Bulan telah bersinar terang sekarang, dan upacara pernikahan Mark dan Jeno telah selesai dilaksanakan.

Tidak terasa 2 minggu berlalu begitu cepat. Selama 2 minggu itu pula, Jeno mempelajari semua tentang kerajaan, bagaimana tugas seorang istri dari Putra Mahkota, bagaimana ia harus bersikap kepada rakyat, dan juga diberi sedikit ilmu tentang kepemimpinan seorang Ratu.

Tidak mudah pada awalnya, namun karena dayang pribadi yang Ten tugaskan untuknya itu orang yang sabar, Jeno jadi lebih mudah belajar dan menerapkan tentang semua itu. 

"Hahh... Aku sangat lelah." Jeno melemparkan tubuhnya ke atas kasur asal. Tidak peduli kelopak mawar yang telah disusun sedemikian rupa jadi rusak kerena perbuatannya.

Jangan heran, memang apalagi yang ada di kamar pasangan pengantin yang baru saja resmi menjadi suami istri jika bukan hiasan indah dari lilin dan kelopak mawar?

Jeno memang berada di kamar Mark saat ini. Hanya saja sang pemilik kamar belum ada di sini. Justru yang ada disini adalah sahabatnya, Renjun.

Dan Renjun? Ia sedang menatap malas Jeno di sisi samping tempat tidur. "Tidakkah kau harus menunggu suamimu untuk merusak bunga-bunga itu?"

Jeno memicing menatap Renjun, kemudian ia bangkit duduk dari acara berbaringnya. "Mulutmu itu, yaa."

Renjun mengedikkan bahu acuh, "Kenapa? Benar 'kan?" Renjun mengambil hanbok yang tadi ia letakkan di meja, kemudian ia berikan kepada Jeno. "Ini hadiahku.
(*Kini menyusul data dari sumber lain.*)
(* ===== verification/Calendar.v ===== *)
(** Dates and the trading calendar: backend/core/market_calendar.py.

    A date is its proleptic Gregorian ordinal, as [date.toordinal()], a time of
    day is in microseconds, and a [datetime] has the UTC offset of its zone.
    The year caches of the NYSE sets are left out: they hold what they would be
    computed as. *)

From stdpp Require Import base option list sorting.
From S2P Require Import Prelude.

(** * Dates *)

Definition is_leap (y : Z) : bool :=
  (y mod 4 =? 0) && (negb (y mod 100 =? 0) || (y mod 400 =? 0)).

Definition days_before_year (y : Z) : Z :=
  let p := y - 1 in p * 365 + p / 4 - p / 100 + p / 400.
Definition days_before_month (y m : Z) : Z :=
  nth (Z.to_nat (m - 1)) [0; 31; 59; 90; 120; 151; 181; 212; 243; 273; 304; 334] 0 +
  (if (2 <? m) && is_leap y then 1 else 0).

(** [date(y, m, d)] *)
Definition date (y m d : Z) : Z := days_before_year y + days_before_month y m + d.

(** [d.weekday()]: Monday is 0. *)
Definition weekday (d : Z) : Z := (d + 6) mod 7.

(** [d.year] *)
Definition year (d : Z) : Z :=
  let n := d - 1 in
  let n400 := n / 146097 in
  let n := n mod 146097 in
  let n100 := n / 36524 in
  let n := n mod 36524 in
  let n4 := n / 1461 in
  let n := n mod 1461 in
  let n1 := n / 365 in
  let y := n400 * 400 + 1 + n100 * 100 + n4 * 4 + n1 in
  if (n1 =? 4) || (n100 =? 4) then y - 1 else y.

Example date_examples :
  date 1 1 1 = 1 ∧ date 2026 7 3 = 739800 ∧ weekday (date 2026 7 3) = 4 ∧
  forallb (λ y, (year (date y 1 1) =? y) && (year (date y 12 31) =? y)) (seqZ 1 4000) = true.
Proof. vm_compute. split_and!; reflexivity. Qed.

(** [d.month], [d.day] *)
Definition month (d : Z) : Z :=
  Z.of_nat (length (List.filter (λ m, date (year d) m 1 <=? d) (seqZ 1 12))).
Definition day (d : Z) : Z := d - date (year d) (month d) 1 + 1.

Example month_day_examples :
  forallb (λ d, date (year d) (month d) (day d) =? d) (seqZ (date 2023 12 1) 1200) = true ∧
  (month (date 2024 2 29), day (date 2024 2 29)) = (2, 29).
Proof. vm_compute. split; reflexivity. Qed.

(** [time(h, m)] *)
Definition time (h m : Z) : Z := (h * 60 + m) * 60000000.
Definition day_us : Z := 24 * 60 * 60000000.

(** A zone-aware [datetime] *)
Record datetime := { dt_date : Z; dt_time : Z; utc_offset : Z }.

(** [dt.astimezone(tz)] for a zone with a fixed offset *)
Definition astimezone (tz : Z) (dt : datetime) : datetime :=
  let us := dt.(dt_time) - dt.(utc_offset) + tz in
  {| dt_date := dt.(dt_date) + us / day_us; dt_time := us mod day_us; utc_offset := tz |}.

Definition KST : Z := 9 * 60 * 60000000.
Definition EST : Z := -5 * 60 * 60000000.
Definition EDT : Z := -4 * 60 * 60000000.

(** [class Market] of this module *)
Inductive CalMarket := CAL_KRX | CAL_NYSE.
#[global] Instance CalMarket_eq_dec : EqDecision CalMarket.
Proof. solve_decision. Defined.

(** MARKET_HOURS *)
Record Hours := { h_open : Z; h_close : Z; h_early_close : option Z; h_tz : Z }.
Definition MARKET_HOURS (m : CalMarket) : Hours :=
  match m with
  | CAL_KRX => {| h_open := time 9 0; h_close := time 15 30; h_early_close := None; h_tz := KST |}
  | CAL_NYSE => {| h_open := time 9 30; h_close := time 16 0; h_early_close := Some (time 13 0); h_tz := EST |}
  end.

(** * Holidays *)

Definition KR_HOLIDAYS : list Z :=
  [
    date 2025 1 1; date 2025 1 28; date 2025 1 29; date 2025 1 30; date 2025 3 1; date 2025 5 5;
    date 2025 5 6; date 2025 6 6; date 2025 8 15; date 2025 10 3; date 2025 10 6;
    date 2025 10 7; date 2025 10 8; date 2025 10 9; date 2025 12 25; date 2026 1 1;
    date 2026 2 16; date 2026 2 17; date 2026 2 18; date 2026 3 1; date 2026 5 5;
    date 2026 5 24; date 2026 6 6; date 2026 8 15; date 2026 9 24; date 2026 9 25;
    date 2026 9 26; date 2026 10 3; date 2026 10 9; date 2026 12 25].

Definition _nth_weekday (y m wd n : Z) : Z :=
  let first := date y m 1 in
  let offset := (wd - weekday first) mod 7 in
  first + offset + 7 * (n - 1).

Definition _last_weekday (y m wd : Z) : Z :=
  let last_day := if m =? 12 then date (y + 1) 1 1 - 1 else date y (m + 1) 1 - 1 in
  last_day - (weekday last_day - wd) mod 7.

Definition _observed_holiday (d : Z) : Z :=
  if weekday d =? 5 then d - 1 else if weekday d =? 6 then d + 1 else d.

Definition _calculate_easter (y : Z) : Z :=
  let a := y mod 19 in
  let b := y / 100 in
  let c := y mod 100 in
  let d := b / 4 in
  let e := b mod 4 in
  let f := (b + 8) / 25 in
  let g := (b - f + 1) / 3 in
  let h := (19 * a + b - d - g + 15) mod 30 in
  let i := c / 4 in
  let k := c mod 4 in
  let l := (32 + 2 * e + 2 * i - h - k) mod 7 in
  let m := (a + 11 * h + 22 * l) / 451 in
  let month := (h + l - 7 * m + 114) / 31 in
  let day := (h + l - 7 * m + 114) mod 31 + 1 in
  date y month day.

Definition get_nyse_holidays (y : Z) : list Z :=
  [_observed_holiday (date y 1 1); _observed_holiday (date y 7 4); _observed_holiday (date y 12 25);
   _observed_holiday (date y 6 19); _nth_weekday y 1 0 3; _nth_weekday y 2 0 3; _last_weekday y 5 0;
   _nth_weekday y 9 0 1; _nth_weekday y 11 3 4; _calculate_easter y - 2].

Definition get_nyse_early_close_dates (y : Z) : list Z :=
  let jul3 := date y 7 3 in
  let dec24 := date y 12 24 in
  (if weekday jul3 <? 5 then [jul3] else []) ++ [_nth_weekday y 11 3 4 + 1] ++
  (if weekday dec24 <? 5 then [dec24] else []).

Definition mem (d : Z) (l : list Z) : bool := existsb (Z.eqb d) l.

(** * MarketCalendar *)

Module MarketCalendar.

Definition is_trading_day (d : Z) (market : CalMarket) : bool :=
  if 5 <=? weekday d then false else
  match market with
  | CAL_KRX => negb (mem d KR_HOLIDAYS)
  | CAL_NYSE => negb (mem d (get_nyse_holidays (year d)))
  end.

Definition is_holiday (d : Z) (market : CalMarket) : bool :=
  if 5 <=? weekday d then false else
  match market with
  | CAL_KRX => mem d KR_HOLIDAYS
  | CAL_NYSE => mem d (get_nyse_holidays (year d))
  end.

Definition is_early_close (d : Z) (market : CalMarket) : bool :=
  match market with CAL_KRX => false | CAL_NYSE => mem d (get_nyse_early_close_dates (year d)) end.

(** [while not p(candidate): candidate += step]; [None] when the fuel is not enough. *)
Fixpoint search (fuel : nat) (p : Z → bool) (step candidate : Z) : option Z :=
  match fuel with
  | O => None
  | S fuel' => if p candidate then Some candidate else search fuel' p step (candidate + step)
  end.

Definition next_trading_day (fuel : nat) (d : Z) (market : CalMarket) : option Z :=
  search fuel (λ c, is_trading_day c market) 1 (d + 1).
Definition prev_trading_day (fuel : nat) (d : Z) (market : CalMarket) : option Z :=
  search fuel (λ c, is_trading_day c market) (-1) (d - 1).

Definition trading_days_between (start end_ : Z) (market : CalMarket) : list Z :=
  filter (λ d, is_trading_day d market = true) (seqZ start (end_ - start + 1)).
Definition trading_day_count (start end_ : Z) (market : CalMarket) : Z :=
  Z.of_nat (length (trading_days_between start end_ market)).

Definition get_close_time (d : Z) (market : CalMarket) : Z :=
  let hours := MARKET_HOURS market in
  if is_early_close d market then default hours.(h_close) hours.(h_early_close) else hours.(h_close).

Definition is_market_open (dt : datetime) (market : CalMarket) : bool :=
  if negb (is_trading_day dt.(dt_date) market) then false else
  let hours := MARKET_HOURS market in
  let local_time := (astimezone hours.(h_tz) dt).(dt_time) in
  let close_time := get_close_time dt.(dt_date) market in
  (hours.(h_open) <=? local_time) && (local_time <=? close_time).

Definition get_holidays (y : Z) (market : CalMarket) : list Z :=
  match market with
  | CAL_KRX => merge_sort Z.le (filter (λ d, year d = y) KR_HOLIDAYS)
  | CAL_NYSE => merge_sort Z.le (remove_dups (get_nyse_holidays y))
  end.

Definition is_dst (d : Z) : bool :=
  let dst_start := _nth_weekday (year d) 3 6 2 in
  let dst_end := _nth_weekday (year d) 11 6 1 in
  (dst_start <=? d) && (d <? dst_end).

Definition get_market_tz (d : Z) (market : CalMarket) : Z :=
  if bool_decide (market = CAL_NYSE) && is_dst d then EDT else (MARKET_HOURS market).(h_tz).
End MarketCalendar.

(** * Properties *)

Module CalendarFacts.
Import MarketCalendar.

Lemma search_spec p step fuel c :
  match search fuel p step c with
  | Some n => ∃ k : nat, (k < fuel)%nat ∧ n = c + step * Z.of_nat k ∧ p n = true ∧
      ∀ j : nat, (j < k)%nat → p (c + step * Z.of_nat j) = false
  | None => ∀ j : nat, (j < fuel)%nat → p (c + step * Z.of_nat j) = false
  end.
Proof.
  revert c. induction fuel as [|fuel IH]; intros c; cbn; [lia|].
  destruct (p c) eqn:Hc.
  - exists 0%nat. split_and!; [lia|lia|done|lia].
  - specialize (IH (c + step)). destruct (search fuel p step (c + step)) as [n|].
    + destruct IH as (k & Hk & -> & Hp & Hj). exists (S k). split_and!; [lia|lia|exact Hp|].
      intros [|j] Hlt; [by rewrite Z.mul_0_r, Z.add_0_r|].
      replace (c + step * Z.of_nat (S j)) with (c + step + step * Z.of_nat j) by lia. apply Hj. lia.
    + intros [|j] Hlt; [by rewrite Z.mul_0_r, Z.add_0_r|].
      replace (c + step * Z.of_nat (S j)) with (c + step + step * Z.of_nat j) by lia. apply IH. lia.
Qed.

(** There is a trading day within [n] days after (before) [d]. *)
Definition soon (p : Z → bool) (step : Z) (n : nat) (d : Z) : bool :=
  match search n p step (d + step) with Some _ => true | None => false end.

Lemma kr_holidays_range d : mem d KR_HOLIDAYS = true → date 2025 1 1 ≤ d ∧ d ≤ date 2026 12 25.
Proof.
  intros Hm. apply existsb_exists in Hm as (x & Hx & ->%Z.eqb_eq).
  assert (forallb (λ x, (date 2025 1 1 <=? x) && (x <=? date 2026 12 25)) KR_HOLIDAYS = true) as H
    by (vm_compute; reflexivity).
  rewrite forallb_forall in H. apply H in Hx. bool_hyps. done.
Qed.

Lemma krx_weekday d : weekday d < 5 → d < date 2025 1 1 ∨ date 2026 12 25 < d → is_trading_day d CAL_KRX = true.
Proof.
  intros Hw Hd. unfold is_trading_day. rewrite (proj2 (Z.leb_gt _ _)) by lia.
  destruct (mem d KR_HOLIDAYS) eqn:Hm; [|done]. apply kr_holidays_range in Hm. lia.
Qed.

Lemma weekday_near d : weekday d < 5 ∨ weekday (d + 1) < 5 ∨ weekday (d + 2) < 5.
Proof. unfold weekday. Z.to_euclidean_division_equations. lia. Qed.

(** Around the listed years the search is checked day by day; elsewhere three
    days in a row are enough. *)
Lemma krx_soon step d : step = 1 ∨ step = -1 → soon (λ c, is_trading_day c CAL_KRX) step 10 d = true.
Proof.
  intros Hstep.
  assert (∀ j, 0 ≤ j → j < 10 → is_trading_day (d + step + step * j) CAL_KRX = true →
    soon (λ c, is_trading_day c CAL_KRX) step 10 d = true) as Hin.
  { intros j Hj0 Hj Hp. unfold soon.
    pose proof (search_spec (λ c, is_trading_day c CAL_KRX) step 10 (d + step)) as H.
    destruct (search _ _ _ _); [done|]. specialize (H (Z.to_nat j) ltac:(lia)). cbn beta in H.
    rewrite Z2Nat.id in H by lia. congruence. }
  destruct (decide (date 2025 1 1 - 12 ≤ d ∧ d ≤ date 2026 12 25 + 12)) as [Hr|Hr].
  - assert (forallb (λ d, soon (λ c, is_trading_day c CAL_KRX) 1 10 d &&
                          soon (λ c, is_trading_day c CAL_KRX) (-1) 10 d)
              (seqZ (date 2025 1 1 - 12) (date 2026 12 25 - date 2025 1 1 + 25)) = true) as H
      by (vm_compute; reflexivity).
    rewrite forallb_forall in H. specialize (H d). rewrite andb_true_iff in H.
    destruct Hstep as [-> | ->]; apply H, list_elem_of_In, elem_of_seqZ; lia.
  - assert (date 2025 1 1 ≤ date 2026 12 25) by (vm_compute; discriminate).
    assert (∀ j, 0 ≤ j → j < 10 → weekday (d + step + step * j) < 5 →
      soon (λ c, is_trading_day c CAL_KRX) step 10 d = true) as Hw.
    { intros j Hj0 Hj Hwd. apply (Hin j Hj0 Hj), krx_weekday; [done|]. destruct Hstep as [-> | ->]; lia. }
    destruct Hstep as [-> | ->].
    + destruct (weekday_near (d + 1)) as [H1|[H1|H1]]; [apply (Hw 0)|apply (Hw 1)|apply (Hw 2)]; try lia;
        (eapply Z.le_lt_trans; [|exact H1]); apply Z.eq_le_incl; f_equal; lia.
    + destruct (weekday_near (d - 3)) as [H1|[H1|H1]]; [apply (Hw 2)|apply (Hw 1)|apply (Hw 0)]; try lia;
        (eapply Z.le_lt_trans; [|exact H1]); apply Z.eq_le_incl; f_equal; lia.
Qed.

Lemma nyse_soon step d :
  step = 1 ∨ step = -1 → date 2020 1 1 ≤ d → d ≤ date 2030 12 31 →
  soon (λ c, is_trading_day c CAL_NYSE) step 10 d = true.
Proof.
  intros Hstep Hlo Hhi.
  assert (forallb (λ d, soon (λ c, is_trading_day c CAL_NYSE) 1 10 d &&
                        soon (λ c, is_trading_day c CAL_NYSE) (-1) 10 d)
            (seqZ (date 2020 1 1) (date 2030 12 31 - date 2020 1 1 + 1)) = true) as H
    by (vm_compute; reflexivity).
  rewrite forallb_forall in H. specialize (H d). rewrite andb_true_iff in H.
  destruct Hstep as [-> | ->]; apply H, list_elem_of_In, elem_of_seqZ; lia.
Qed.

(** The dates for which the searches are shown to end *)
Definition covered (market : CalMarket) (d : Z) : Prop :=
  match market with CAL_KRX => True | CAL_NYSE => date 2020 1 1 ≤ d ∧ d ≤ date 2030 12 31 end.

Lemma market_soon market step d :
  step = 1 ∨ step = -1 → covered market d → soon (λ c, is_trading_day c market) step 10 d = true.
Proof. destruct market; [intros; by apply krx_soon|intros ? [??]; by apply nyse_soon]. Qed.

Lemma search_fuel p step c n f f' :
  search f p step c = Some n → (f ≤ f')%nat → search f' p step c = Some n.
Proof.
  revert c f'. induction f as [|f IH]; intros c [|f'] H Hf; cbn in *; try done; [lia|].
  destruct (p c); [done|]. apply IH; [done|lia].
Qed.

Lemma no_trading_days market a n :
  (∀ x, a ≤ x → x < a + n → is_trading_day x market = false) →
  filter (λ d, is_trading_day d market = true) (seqZ a n) = [].
Proof.
  intros Hall. assert (Forall (λ x, is_trading_day x market = false) (seqZ a n)) as H.
  { apply Forall_forall. intros x Hx%elem_of_seqZ. apply Hall; lia. }
  induction H as [|x l Hx _ IH]; [done|]. rewrite filter_cons, Hx. by rewrite IH.
Qed.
Pakailah."

Jeno menatap hanbok yang masih terlipat rapi itu, mengambilnya dari tangan Renjun dan.. "Heh! Ini hanbok perempuan!" protesnya.
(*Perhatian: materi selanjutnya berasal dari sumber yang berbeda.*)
Section Restart.
Context (d : Z) (e : ScheduleEventType) (x : Z).

(** All that is left of the day: the clock shows only it, before the key expires. *)
Definition same_day (c : list Moment) : Prop := c ≠ [] ∧ Forall (λ m, m.1 = d ∧ moment_us m < x) c.
Definition remembers (w : World) : Prop :=
  (w.(state).(current_date) = Some d ∧ event_value e ∈ w.(state).(executed_today)) ∨
  (w.(redis) !! _build_key (event_value e) d = Some x ∧ Forall (λ f, f = false) w.(redis_faults)).
Definition restart_inv (w : World) : Prop :=
  same_day w.(clock) ∧ remembers w ∧ ∀ ok, Ran e ok ∉ w.(log).

Lemma same_day_head c : same_day c → (default (0, 0) (head c)).1 = d ∧ moment_us (default (0, 0) (head c)) < x.
Proof. intros [Hn H]. destruct c; [done|]. by inversion H. Qed.

Lemma same_day_stays w w' : stays w w' → same_day w.(clock) → same_day w'.(clock).
Proof.
  intros ([pre Hp] & Hn & _) [Hc H]. split; [by apply Hn|]. rewrite Hp in H. by apply Forall_app in H as [_ ?].
Qed.

Lemma same_day_next c : same_day c → same_day (next_clock c).
Proof. intros [Hn H]. destruct c as [|a [|b c]]; [done|done|]. split; [done|]. by inversion H. Qed.

(** An execution while the key is there and Redis answers *)
Lemma run_with_key ev w w' :
  ran_in ev w w' → same_day w.(clock) → w.(redis) !! _build_key (event_value e) d = Some x →
  Forall (λ f, f = false) w.(redis_faults) →
  (ev.(event_type) = e → last w'.(log) = Some (Skipped e)) ∧
  (ev.(event_type) ≠ e → w'.(redis) !! _build_key (event_value e) d = Some x) ∧
  Forall (λ f, f = false) w'.(redis_faults).
Proof.
  intros (w1 & r & S1 & [R1 F1] & _ & Hnew & E) Hday Hk Hf. apply (same_day_stays _ _ S1) in Hday.
  destruct (execute_event_effect ev w1 Hnew) as (y & r' & w2 & E2 & _ & S2 & Hl & _ & _ & _ & Hlive & Hmark).
  rewrite E in E2. injection E2 as _ <-. rewrite Hl, last_snoc, F1, R1 in *.
  destruct (same_day_head _ Hday) as [Hday1 _].
  destruct (same_day_head _ (same_day_next _ Hday)) as [_ Hday2]. rewrite Hday1 in *. split_and!.
  - intros <-. f_equal. apply Hlive; [by eapply live_until_expiry|]. by destruct Hf.
  - intros Hne. destruct Hmark as [-> | [k ->]]; rewrite R1; [done|]. rewrite lookup_insert_ne; [done|].
    intros Heq%event_key_inj. by apply event_value_inj in Heq.
  - destruct S2 as (_ & _ & _ & [pre Hp] & _). rewrite F1 in Hp. rewrite Hp in Hf. by apply Forall_app in Hf as [_ ?].
Qed.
"Tunggu, tunggu... Bukankah hanbok ini yang dulu kau tunjukkan padaku di toko?" Tanya Jeno begitu menyadari jika memang hanbok ini sama dengan hanbok itu.

"Memang. Aku membelinya untukmu," ucap Renjun tidak terlalu peduli, "Ayo cepat ganti, kau tidak mau mengganti hanbok pernikahanmu itu?"

Jeno menatap hanbok ditangannya dengan horor, "Tapi Renjun, ini hanbok perempuan. Kenapa menyuruhku memakainya?"

"Ya memang apa salahnya? Kau hanya memakainya di depan Putra Mahkota. Bukan di depan umum." Renjun menarik tangan Jeno agar bangkit dari duduknya, "Ayo cepat. Sebelum Putra Mahkota datang."

"Hah?! Tidak mau! Tidak mau!" Tolak Jeno panik.

"Kenapa lagi sih? Lebih mudah membukanya jika kau pakai hanbok ini," ujar Renjun jengah.

"Lagipula aku yakin Putra Mahkota akan menyukainya," lanjutnya sambil menaikturunkan alisnya.

Semu merah dikedua pipi Jeno tak dapat dihindari. "Apanya yang mudah dibuka?! Pikiranmu kotor sekali."

Renjun menatap Jeno sinis. "Halah. Tidak usah sok polos. Kita itu sudah 24 tahun, kau pasti paham benar apa yang ku maksud."

"Aku yakin kau sudah pernah memimpikannya atau mungkin membayangkannya. Tidak usah naif kau." Renjun kembali menarik Jeno untuk berdiri, "Ayo cepat, sebelum Putra Mahkota kembali," ulang Renjun lagi.

"Aaakh! Tidak mau!" Jeno menahan tangan Renjun. "Aku ini laki-laki. Memakai hanbok itu? Ughh.. Memalukan."

Renjun memutar bola matanya malas, "Kenapa memalukan? Sudah kubilang kau hanya memakainya di depan suamimu? Apanya yang memalukan?"

"Makanya itu!" Sungut Jeno, "Aku malu memakainya di depan Mark hyung," ucapnya melirih. Wajahnya semakin merah sekarang.

"Kenapa malu? Justru suamimu itu akan menyukainya. Kau tidak mengerti?" Renjun menjeda sebentar, "Ini itu salah satu upaya seorang istri menyenangkan suaminya."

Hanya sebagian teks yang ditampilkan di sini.